(* ===== verification/TierExprFacts.v ===== *)
(** * Theorems on the visual tier editor

    A single unconditional tier survives being written and read back, whatever
    of its seven extra costs are present. *)

From S2P Require Import Prelude JsString JsRegExp JsNumber JsValue BillingExpr BillingExprFacts TierExpr.
Local Open Scope N_scope.

Module TierExprFacts.
Import BillingExpr BillingExprFacts TierExpr.

(** ** Matching by the first attempt

    The patterns of the editor are ambiguous (a plus sign may belong to a
    number), so these lemmas follow the first attempt and need it to succeed. *)

Section First.
Context {R : Type} (k : option N → jsstr → caps → option R) (x : R).

Lemma greedy_first P (k' : option N → jsstr → caps → option R) prev a b c :
  forallb P a = true → starts_out P b → k' (last_char prev a) b c = Some x →
  greedy P k' prev (a ++ b) c = Some x.
Proof.
  revert prev. induction a as [|y a IH]; intros prev Ha Hb Hk; cbn [app greedy].
  - destruct b as [|z b]; cbn in Hb |- *; [done|]. by rewrite Hb.
  - cbn in Ha. apply andb_true_iff in Ha as [Hy Ha]. rewrite Hy.
    rewrite (IH (Some y)); [done|done|done|]. by rewrite (last_char_cons prev).
Qed.

Lemma first_star P r prev a b c :
  forallb P a = true → starts_out P b → mtch r (last_char prev a) b c k = Some x →
  mtch (Seq (Star (Chr P)) r) prev (a ++ b) c k = Some x.
Proof. intros Ha Hb Hk. rewrite mtch_seq, mtch_star_chr. by apply greedy_first. Qed.

Lemma first_grp_star P i r prev a b c :
  forallb P a = true → starts_out P b → mtch r (last_char prev a) b ((i, a) :: c) k = Some x →
  mtch (Seq (Grp i (Star (Chr P))) r) prev (a ++ b) c k = Some x.
Proof.
  intros Ha Hb Hk. rewrite mtch_seq, mtch_grp, mtch_star_chr. apply greedy_first; [done|done|].
  by rewrite take_app_sub.
Qed.

Lemma first_grp_plus P i r prev a b c :
  forallb P a = true → a ≠ [] → starts_out P b → mtch r (last_char prev a) b ((i, a) :: c) k = Some x →
  mtch (Seq (Grp i (Plus (Chr P))) r) prev (a ++ b) c k = Some x.
Proof.
  intros Ha Hne Hb Hk. destruct a as [|y a]; [done|]. rewrite mtch_seq, mtch_grp, mtch_plus_chr. cbn [app].
  cbn in Ha. apply andb_true_iff in Ha as [Hy Ha]. rewrite Hy. apply greedy_first; [done|done|].
  change (y :: a ++ b) with ((y :: a) ++ b). rewrite take_app_sub. by rewrite (last_char_cons prev).
Qed.

Lemma first_lit w r prev s c : mtch r (last_char prev w) s c k = Some x → mtch (Seq (lit_re w) r) prev (w ++ s) c k = Some x.
Proof. intros Hk. by rewrite mtch_seq, mtch_lit_app. Qed.

Lemma first_opt r q prev s c : mtch (Seq r q) prev s c k = Some x → mtch (Seq (Opt r) q) prev s c k = Some x.
Proof. rewrite !mtch_seq. cbn [mtch Opt]. by intros ->. Qed.

Lemma skip_opt r q prev s c : mtch r prev s c (λ p s c, mtch q p s c k) = None →
  mtch (Seq (Opt r) q) prev s c k = mtch q prev s c k.
Proof. rewrite mtch_seq. cbn [mtch Opt]. by intros ->. Qed.
End First.

(** Sequences flatten. *)
Lemma mtch_seqs_app {R} rs qs prev s c (k : option N → jsstr → caps → option R) :
  mtch (seqs (rs ++ qs)) prev s c k = mtch (Seq (seqs rs) (seqs qs)) prev s c k.
Proof.
  revert prev s c. induction rs as [|r rs IH]; intros prev s c; [done|]. cbn [app seqs foldr].
  rewrite !mtch_seq. cbn [mtch]. apply mtch_ext. intros p t d. fold (seqs (rs ++ qs)). rewrite IH. done.
Qed.

(** ** Numbers *)

(** A cost that is written in the characters the parser reads and reads back
    as itself.  Zero is the positive one. *)
Definition cost_ok (x : number) : bool :=
  bool_decide (num_or_0 x = x) && num_text_ok x && forallb is_num_char (num_to_string x) && nonempty (num_to_string x).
══════
EXERCISE DETAILS: Produce an exact transcription of the lines from the one containing "positive one. *)" through the end of the records, both included, and no other lines.

COMPLETED TASK:
    as itself.  Zero is the positive one. *)
Definition cost_ok (x : number) : bool :=
  bool_decide (num_or_0 x = x) && num_text_ok x && forallb is_num_char (num_to_string x) && nonempty (num_to_string x).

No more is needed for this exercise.